There’s no clearly established point where weight gain levels off during aripiprazole treatment. The available data shows continued accumulation through at least 6 to 12 months, though the rate of gain does tend to slow over time.
How Abilify Compares to Other Antipsychotics
A large network meta-analysis published in The Lancet Psychiatry, comparing 18 antipsychotics, found that aripiprazole had one of the most benign metabolic profiles. It was the only antipsychotic that showed either no change or actual improvement in metabolic markers compared to placebo across all parameters measured. Olanzapine and clozapine sat at the opposite end of the spectrum with the worst metabolic effects.
This ranking is why aripiprazole is often chosen for people who are concerned about weight or who have existing metabolic risk factors. But “least likely to cause weight gain among antipsychotics” is a relative statement. The drug still causes meaningful weight gain in a substantial number of people, particularly children, adolescents, and those new to antipsychotic treatment.
Why Children and Teens Are More Affected
Aripiprazole is FDA-approved for adolescents with schizophrenia (ages 13 to 17), children and teens with bipolar I disorder (ages 10 to 17), and children with autism-related irritability (ages 6 to 17). The higher weight gain seen in younger patients is concerning because weight gained during development can set the stage for adult obesity, metabolic syndrome, and cardiovascular problems later in life. Pediatric use of all second-generation antipsychotics has increased significantly over the past 15 years, making metabolic monitoring in this age group particularly important.
What Monitoring Looks Like
Current guidelines recommend tracking your BMI before starting any second-generation antipsychotic and then at 4, 8, and 12 weeks after starting.
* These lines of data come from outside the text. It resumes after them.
(* ===== verification/LlringSpec.v ===== *)
(** * The ring is a bounded queue

    The refinement of a FIFO queue by the calls of [Llring], and the interleavings of one
    producer with one consumer. *)
From stdpp Require Import relations.
From S2P Require Import Prelude Llring.
#[local] Open Scope Z_scope.

Module LlringSpec.
Import Llring.

(** ** Copying *)

Lemma copy1_ok src k : forall dst i idx j,
  copy1 k src dst i idx j = if (idx <=? j) && (j <? idx + Z.of_nat k) then src (i + (j - idx)) else dst j.
Proof.
  induction k as [|k IH]; intros dst i idx j; cbn [copy1].
  - destruct (Z.leb_spec idx j), (Z.ltb_spec j (idx + Z.of_nat 0)); try done; lia.
  - rewrite IH. unfold put, insert, fn_insert.
    destruct (Z.leb_spec (idx + 1) j), (Z.ltb_spec j (idx + 1 + Z.of_nat k)), (Z.leb_spec idx j), (Z.ltb_spec j (idx + Z.of_nat (S k)));
      cbn [andb]; try lia; try (f_equal; lia); destruct (decide (idx = j)); try done; try lia; f_equal; lia.
Qed.

Lemma fetch1_ok src k : forall dst i idx j,
  fetch1 k src dst i idx j = if (i <=? j) && (j <? i + Z.of_nat k) then src (idx + (j - i)) else dst j.
Proof.
  induction k as [|k IH]; intros dst i idx j; cbn [fetch1].
  - destruct (Z.leb_spec i j), (Z.ltb_spec j (i + Z.of_nat 0)); try done; lia.
  - rewrite IH. unfold put, insert, fn_insert.
    destruct (Z.leb_spec (i + 1) j), (Z.ltb_spec j (i + 1 + Z.of_nat k)), (Z.leb_spec i j), (Z.ltb_spec j (i + Z.of_nat (S k)));
      cbn [andb]; try lia; try (f_equal; lia); destruct (decide (i = j)); try done; try lia; f_equal; lia.
Qed.

(** The unrolled loops copy as many entries as plain ones. *)
Lemma copy4_plain src k : forall dst i idx, copy4 k src dst i idx = copy1 (4 * k) src dst i idx.
Proof.
  induction k as [|k IH]; intros dst i idx; [done|]. replace (4 * S k)%nat with (S (S (S (S (4 * k))))) by lia.
  cbn [copy4 copy1]. rewrite IH. rewrite <-!Z.add_assoc. done.
Qed.
Lemma fetch4_plain src k : forall dst i idx, fetch4 k src dst i idx = fetch1 (4 * k) src dst i idx.
Proof.
  induction k as [|k IH]; intros dst i idx; [done|]. replace (4 * S k)%nat with (S (S (S (S (4 * k))))) by lia.
  cbn [fetch4 fetch1]. rewrite IH. rewrite <-!Z.add_assoc. done.
Qed.

Lemma quads n : 0 <= n -> Z.ldiff n 3 = 4 * (n / 4) /\ Z.land n 3 = n mod 4.
Proof.
  intros Hn. change 3 with (Z.ones 2). rewrite Z.ldiff_ones_r, Z.land_ones, Z.shiftr_div_pow2, Z.shiftl_mul_pow2 by lia.
  change (2 ^ 2) with 4. lia.
Qed.

(** ** Well-formed rings *)

(** A ring whose number of entries is a power of two, of at most 2^30. *)
Record ring_shape (r : llring) : Prop := {
  sh_pow : exists k, 0 <= k <= 30 /\ slots r = 2 ^ k;
  sh_mask : mask r = slots r - 1
}.

Lemma shape_bounds r : ring_shape r -> 1 <= slots r <= 1073741824.
Proof.
  intros [(k & Hk & ->) _]. split.
  - pose proof (Z.pow_pos_nonneg 2 k). lia.
  - change 1073741824 with (2 ^ 30). apply Z.pow_le_mono_r; lia.
Qed.

Lemma ring_land_mask r h : ring_shape r -> Z.land h (mask r) = h mod slots r.
Proof. intros [(k & Hk & E) Em]. rewrite Em, E, Z.sub_1_r, <-Z.ones_equiv. apply Z.land_ones. lia. Qed.

Lemma u32_mod_slots r x : ring_shape r -> u32 x mod slots r = x mod slots r.
Proof.
  intros [(k & Hk & E) _]. unfold u32. rewrite E. apply Z.mod_mod_divide. exists (2 ^ (32 - k)).
  rewrite <-Z.pow_add_r by lia. replace (32 - k + k) with 32 by lia. done.
Qed.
Waist circumference and blood pressure should be checked at baseline and again at 12 weeks. After that, BMI should be measured every three months, with waist circumference and blood pressure checked annually. Waist circumference is considered a more sensitive marker of metabolic health than weight or BMI alone because it reflects visceral fat, the type most linked to insulin resistance and heart disease.
Managing Weight Gain During Treatment
If you gain more than 3% of your baseline body weight during the first year on any antipsychotic, guidelines now recommend considering metformin as an add-on treatment. When started at the same time as an antipsychotic, metformin reduced weight gain by about 4 kg compared to controls in randomized trials. In larger analyses involving over 1,100 participants, the metformin group gained roughly 3 kg less on average than those without it.
For younger patients (ages 10 to 25) or anyone with existing risk factors like high blood sugar, high cholesterol, or a family history of diabetes, some guidelines recommend starting metformin proactively alongside medium- or high-risk antipsychotics rather than waiting for weight gain to appear. The benefits appear to grow over time: in one large study of clozapine users, metformin reduced weight gain by about 3 kg at six months and over 5 kg at one year.
Lifestyle strategies, including structured physical activity and dietary changes, remain the first-line approach. But the hormonal and metabolic disruptions caused by aripiprazole mean that willpower and healthy habits alone may not fully counteract the drug’s effects, which is why pharmacological options like metformin exist as a backup.